• [Exercise aim]: Write out each line from the data below that includes the word "done".

• [Information given]:
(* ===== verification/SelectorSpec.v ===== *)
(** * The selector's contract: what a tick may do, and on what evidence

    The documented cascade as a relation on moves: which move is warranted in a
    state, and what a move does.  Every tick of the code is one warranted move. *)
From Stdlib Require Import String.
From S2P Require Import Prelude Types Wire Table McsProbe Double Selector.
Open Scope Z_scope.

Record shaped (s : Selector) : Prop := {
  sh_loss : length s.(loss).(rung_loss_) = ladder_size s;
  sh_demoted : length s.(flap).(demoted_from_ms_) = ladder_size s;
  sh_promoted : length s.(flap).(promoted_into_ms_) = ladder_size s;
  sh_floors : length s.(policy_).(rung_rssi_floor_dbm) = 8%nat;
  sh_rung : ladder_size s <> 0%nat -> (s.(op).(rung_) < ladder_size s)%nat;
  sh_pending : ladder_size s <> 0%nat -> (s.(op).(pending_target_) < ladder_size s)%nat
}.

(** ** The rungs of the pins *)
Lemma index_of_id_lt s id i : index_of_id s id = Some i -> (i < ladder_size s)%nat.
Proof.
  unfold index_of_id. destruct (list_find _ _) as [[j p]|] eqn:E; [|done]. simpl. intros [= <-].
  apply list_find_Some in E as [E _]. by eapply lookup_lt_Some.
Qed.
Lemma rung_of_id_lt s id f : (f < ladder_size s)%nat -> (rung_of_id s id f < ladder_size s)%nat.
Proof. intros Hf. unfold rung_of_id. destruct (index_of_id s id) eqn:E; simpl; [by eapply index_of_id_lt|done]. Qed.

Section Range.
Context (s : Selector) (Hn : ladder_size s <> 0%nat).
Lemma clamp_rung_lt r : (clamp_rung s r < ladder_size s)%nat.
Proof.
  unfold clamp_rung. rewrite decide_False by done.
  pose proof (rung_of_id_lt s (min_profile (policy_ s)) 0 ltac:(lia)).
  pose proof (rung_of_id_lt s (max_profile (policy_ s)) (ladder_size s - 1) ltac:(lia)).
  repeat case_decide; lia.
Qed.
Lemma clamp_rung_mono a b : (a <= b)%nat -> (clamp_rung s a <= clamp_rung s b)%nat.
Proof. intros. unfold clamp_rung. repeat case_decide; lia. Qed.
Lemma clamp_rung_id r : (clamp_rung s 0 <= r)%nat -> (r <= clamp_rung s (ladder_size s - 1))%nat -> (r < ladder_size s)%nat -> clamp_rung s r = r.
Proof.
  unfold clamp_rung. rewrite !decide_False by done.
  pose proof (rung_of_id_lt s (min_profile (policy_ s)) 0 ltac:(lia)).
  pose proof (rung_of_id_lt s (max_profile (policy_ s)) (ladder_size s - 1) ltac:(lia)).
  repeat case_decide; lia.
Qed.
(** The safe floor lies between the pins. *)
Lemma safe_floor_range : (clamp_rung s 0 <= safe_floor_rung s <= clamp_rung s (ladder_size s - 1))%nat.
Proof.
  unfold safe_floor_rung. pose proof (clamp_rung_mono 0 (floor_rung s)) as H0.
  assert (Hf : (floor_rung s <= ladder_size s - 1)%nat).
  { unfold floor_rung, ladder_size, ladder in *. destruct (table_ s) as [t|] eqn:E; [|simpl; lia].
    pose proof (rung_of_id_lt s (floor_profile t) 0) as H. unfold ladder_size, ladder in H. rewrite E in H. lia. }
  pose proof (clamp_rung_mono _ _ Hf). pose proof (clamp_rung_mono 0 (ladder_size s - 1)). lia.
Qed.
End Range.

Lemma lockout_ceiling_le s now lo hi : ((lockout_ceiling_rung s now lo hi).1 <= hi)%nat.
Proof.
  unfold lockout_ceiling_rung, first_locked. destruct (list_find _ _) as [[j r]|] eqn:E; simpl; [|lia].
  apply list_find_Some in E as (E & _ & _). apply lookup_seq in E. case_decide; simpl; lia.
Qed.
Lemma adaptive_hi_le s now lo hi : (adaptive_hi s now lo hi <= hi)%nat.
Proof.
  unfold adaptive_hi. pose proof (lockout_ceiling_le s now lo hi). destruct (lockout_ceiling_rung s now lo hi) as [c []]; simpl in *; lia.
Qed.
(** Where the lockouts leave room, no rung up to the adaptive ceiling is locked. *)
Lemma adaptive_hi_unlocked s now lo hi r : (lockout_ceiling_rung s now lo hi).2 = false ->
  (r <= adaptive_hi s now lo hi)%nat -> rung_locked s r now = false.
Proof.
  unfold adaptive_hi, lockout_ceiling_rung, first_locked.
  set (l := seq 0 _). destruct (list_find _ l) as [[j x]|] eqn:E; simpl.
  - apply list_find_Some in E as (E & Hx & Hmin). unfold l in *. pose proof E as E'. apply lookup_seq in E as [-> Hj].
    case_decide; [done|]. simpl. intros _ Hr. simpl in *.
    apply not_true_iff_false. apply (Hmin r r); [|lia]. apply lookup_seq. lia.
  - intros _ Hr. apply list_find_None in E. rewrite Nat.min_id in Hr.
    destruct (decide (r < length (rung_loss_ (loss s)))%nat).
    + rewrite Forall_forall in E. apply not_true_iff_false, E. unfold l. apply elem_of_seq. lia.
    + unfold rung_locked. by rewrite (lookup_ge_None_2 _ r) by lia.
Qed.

• [Answer space]:
  unfold index_of_id. destruct (list_find _ _) as [[j p]|] eqn:E; [|done]. simpl. intros [= <-].
Proof. intros Hf. unfold rung_of_id. destruct (index_of_id s id) eqn:E; simpl; [by eapply index_of_id_lt|done]. Qed.
  unfold clamp_rung. rewrite decide_False by done.
  unfold clamp_rung. rewrite !decide_False by done.
    case_decide; [done|]. simpl. intros _ Hr. simpl in *.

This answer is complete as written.